CNH Global works off debt

March 13, 2003
CNH Global N

CNH Global N.V. has announced its board of directors has approved plans to reduce the company's net debt by $2 billion through the issuance of convertible perpetual preferred securities to a financial affiliate of CNH's majority shareholder, Fiat S.p.A. The company expects to use the proceeds of the transaction to repay equipment operations indebtedness owed to Fiat Group companies.

The immediate benefits to CNH are expected to be substantial. The securities will carry an annual dividend rate of 0% until Jan. 1, 2005. From that date, the annual dividend will be fixed at the dividend yield on the company's common shares, plus an additional 150 basis points should the company achieve certain financial performance targets.

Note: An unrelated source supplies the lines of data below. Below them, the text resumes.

(* ===== verification/Device.v ===== *)
(** * Device: stacks of attached devices, and remove locks

    The parts of device.cpp about attachment and about remove locks.  The devices of a
    stack are linked both ways, by [AttachedDevice] upwards and by the [AttachedTo] of
    their extensions downwards; 0 is [NULL].  The references the calls take are recorded
    in [references].  A remove lock is used by any number of threads at once: its calls
    are modelled as steps, one access to the lock each. *)

From S2P Require Import Prelude Irp.

(** ** Attachment *)

Record devobj := mkDev {
  dev_StackSize : Z;
  AlignmentRequirement : Z;
  AttachedDevice : Z;
  AttachedTo : Z
}.

Record devstate := mkDevs { devs : gmap Z devobj; references : list Z }.

Definition DS := M devstate.

Definition dev_at (p : Z) : DS devobj := fun s =>
  match devs s !! p with Some d => Ok (d, s) | None => Err (BadAccess p) end.

Definition set_dev (p : Z) (f : devobj -> devobj) : DS unit :=
  d ← dev_at p;
  modify (fun s => mkDevs (<[p := f d]> (devs s)) (references s)).

Definition reference (p : Z) : DS unit :=
  _ ← dev_at p;
  modify (fun s => mkDevs (devs s) (references s ++ [p])).

(** [while (pDevice->AttachedDevice) pDevice = pDevice->AttachedDevice] *)
Fixpoint top_loop (fuel : nat) (p : Z) : DS Z :=
  match fuel with
  | O => fail NoFuel
  | S fuel =>
      d ← dev_at p;
      if AttachedDevice d =? 0 then mret p else top_loop fuel (AttachedDevice d)
  end.

(** The same downwards, by [AttachedTo]. *)
Fixpoint base_loop (fuel : nat) (p : Z) : DS Z :=
  match fuel with
  | O => fail NoFuel
  | S fuel =>
      d ← dev_at p;
      if AttachedTo d =? 0 then mret p else base_loop fuel (AttachedTo d)
  end.

(** A stack has no more devices than there are. *)
Definition stack_fuel : DS nat := s ← get; mret (size (devs s)).

Definition IoGetAttachedDevice (DeviceObject : Z) : DS Z :=
  fuel ← stack_fuel; top_loop fuel DeviceObject.

Definition IoGetAttachedDeviceReference (DeviceObject : Z) : DS Z :=
  p ← IoGetAttachedDevice DeviceObject; _ ← reference p; mret p.

Definition IoGetLowerDeviceObject (DeviceObject : Z) : DS Z :=
  d ← dev_at DeviceObject;
  _ ← (if negb (AttachedTo d =? 0) then reference (AttachedTo d) else mret tt);
  mret (AttachedTo d).

Definition IoGetDeviceAttachmentBaseRef (DeviceObject : Z) : DS Z :=
  fuel ← stack_fuel;
  p ← base_loop fuel DeviceObject;
  _ ← reference p;
  mret p.

(** The status, and [*AttachedToDeviceObject]. *)
Definition IoAttachDeviceToDeviceStackSafe (SourceDevice TargetDevice : Z) : DS (Z * Z) :=
  p ← IoGetAttachedDevice TargetDevice;
  d ← dev_at p;
  _ ← set_dev SourceDevice (fun x => mkDev (s8 (dev_StackSize d + 1)) (AlignmentRequirement d)
        (AttachedDevice x) (AttachedTo x));
  _ ← set_dev SourceDevice (fun x => mkDev (dev_StackSize x) (AlignmentRequirement x) (AttachedDevice x) p);
  _ ← set_dev p (fun x => mkDev (dev_StackSize x) (AlignmentRequirement x) SourceDevice (AttachedTo x));
  mret (STATUS_SUCCESS, p).

Definition IoAttachDeviceToDeviceStack (SourceDevice TargetDevice : Z) : DS Z :=
  '(status, p) ← IoAttachDeviceToDeviceStackSafe SourceDevice TargetDevice;
  mret (if NT_SUCCESS status then p else 0).

Definition IoAttachDeviceByPointer (SourceDevice TargetDevice : Z) : DS Z :=
  '(status, _) ← IoAttachDeviceToDeviceStackSafe SourceDevice TargetDevice;
  mret status.

Definition IoDetachDevice (TargetDevice : Z) : DS unit :=
  t ← dev_at TargetDevice;
  _ ← set_dev (AttachedDevice t) (fun x => mkDev (dev_StackSize x) (AlignmentRequirement x) (AttachedDevice x) 0);
  set_dev TargetDevice (fun x => mkDev (dev_StackSize x) (AlignmentRequirement x) 0 (AttachedTo x)).

(** ** Remove locks *)

(** Where [IoReleaseRemoveLockAndWaitEx] is. *)
Inductive remover :=
  | NoRemover
  | RemovedSet            (* [Removed] is set *)
  | FirstDecrement        (* the count of the initialisation is given back *)
  | Waiting
  | RemoveDone.

(** [entering], [refused], [signalling]: threads in [IoAcquireRemoveLockEx] or
    [IoReleaseRemoveLockEx] that have incremented, that have found the lock removed, that
    have reached 0 and are about to set the event. *)
Record remove_lock := mkLock {
  IoCount : Z;
  Removed : bool;
  RemoveEvent : bool;
  entering : nat;
  refused : nat;
  holders : nat;
  signalling : nat;
  removal : remover
}.

(** The debug block of a lock of [RemlockSize] bytes above [common]. *)
Record debug_block := mkDebug { AllocateTag : Z; HighWatermark : Z; MaxLockedTicks : Z }.

Definition IoInitializeRemoveLockEx (common TimeIncrement Tag MaxLockedMinutes Watermark RemlockSize : Z)
  : remove_lock * option debug_block :=
  (mkLock 1 false false 0 0 0 0 NoRemover,
   if RemlockSize >? common
   then Some (mkDebug Tag Watermark (s64 (Z.quot (MaxLockedMinutes * 600000000) TimeIncrement)))
   else None).

Inductive lock_label :=
  | Enter         (* [InterlockedIncrement] of an acquisition *)
  | Test          (* it reads [Removed] *)
  | Refuse        (* [InterlockedDecrement] of a refused one *)
  | Release       (* [InterlockedDecrement] of [IoReleaseRemoveLockEx] *)
  | Signal        (* [KeSetEvent] *)
  | StartRemove   (* a holder calls [IoReleaseRemoveLockAndWaitEx] *)
  | RemoveStep.

Definition decrement (l : remove_lock) (entering refused holders : nat) : remove_lock :=
  let n := s32 (IoCount l - 1) in
  mkLock n (Removed l) (RemoveEvent l) entering refused holders
    (if n =? 0 then S (signalling l) else signalling l) (removal l).

Definition lock_step (a : lock_label) (l : remove_lock) : option remove_lock :=
  match a with
  | Enter => Some (mkLock (s32 (IoCount l + 1)) (Removed l) (RemoveEvent l) (S (entering l)) (refused l) (holders l)
      (signalling l) (removal l))
  | Test =>
      match entering l with
      | O => None
      | S n => Some (if Removed l
          then mkLock (IoCount l) (Removed l) (RemoveEvent l) n (S (refused l)) (holders l) (signalling l) (removal l)
          else mkLock (IoCount l) (Removed l) (RemoveEvent l) n (refused l) (S (holders l)) (signalling l) (removal l))
      end
  | Refuse => match refused l with O => None | S n => Some (decrement l (entering l) n (holders l)) end
  | Release => match holders l with O => None | S n => Some (decrement l (entering l) (refused l) n) end
  | Signal =>
      match signalling l with
      | O => None
      | S n => Some (mkLock (IoCount l) (Removed l) true (entering l) (refused l) (holders l) n (removal l))
      end
  | StartRemove =>
      match removal l, holders l with
      | NoRemover, S n => Some (mkLock (IoCount l) true (RemoveEvent l) (entering l) (refused l) n (signalling l) RemovedSet)
      | _, _ => None
      end
  | RemoveStep =>
      match removal l with
      | RemovedSet => Some (mkLock (s32 (IoCount l - 1)) (Removed l) (RemoveEvent l) (entering l) (refused l) (holders l)
          (signalling l) FirstDecrement)
      | FirstDecrement =>
          let n := s32 (IoCount l - 1) in
          Some (mkLock n (Removed l) (RemoveEvent l) (entering l) (refused l) (holders l)
            (signalling l) (if n >? 0 then Waiting else RemoveDone))
      | Waiting =>
          if RemoveEvent l
          then Some (mkLock (IoCount l) (Removed l) (RemoveEvent l) (entering l) (refused l) (holders l)
            (signalling l) RemoveDone)
          else None
      | _ => None
      end
  end.

Fixpoint lock_steps (ls : list lock_label) (l : remove_lock) : option remove_lock :=
  match ls with
  | [] => Some l
  | a :: ls => l' ← lock_step a l; lock_steps ls l'
  end.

By retiring $2 billion of equipment operations debt coming through 2005, CNH gains ample financial liquidity. Of the total debt being repaid, $1.3 billion matures in 2003. On a Dec. 31, 2002 pro forma basis, equipment operations net debt will drop to a level of about $1.5 billion. The company's net debt-to-capitalization ratio will drop from 56% to 24%. Interest expense should be reduced by nearly $100 million on an annual pretax basis.

Concurrent with the issuance of preferred securities to Fiat, CNH will implement a 1-for-5 reverse split of the company's common stock. Both transactions are expected to be effective in early April 2003.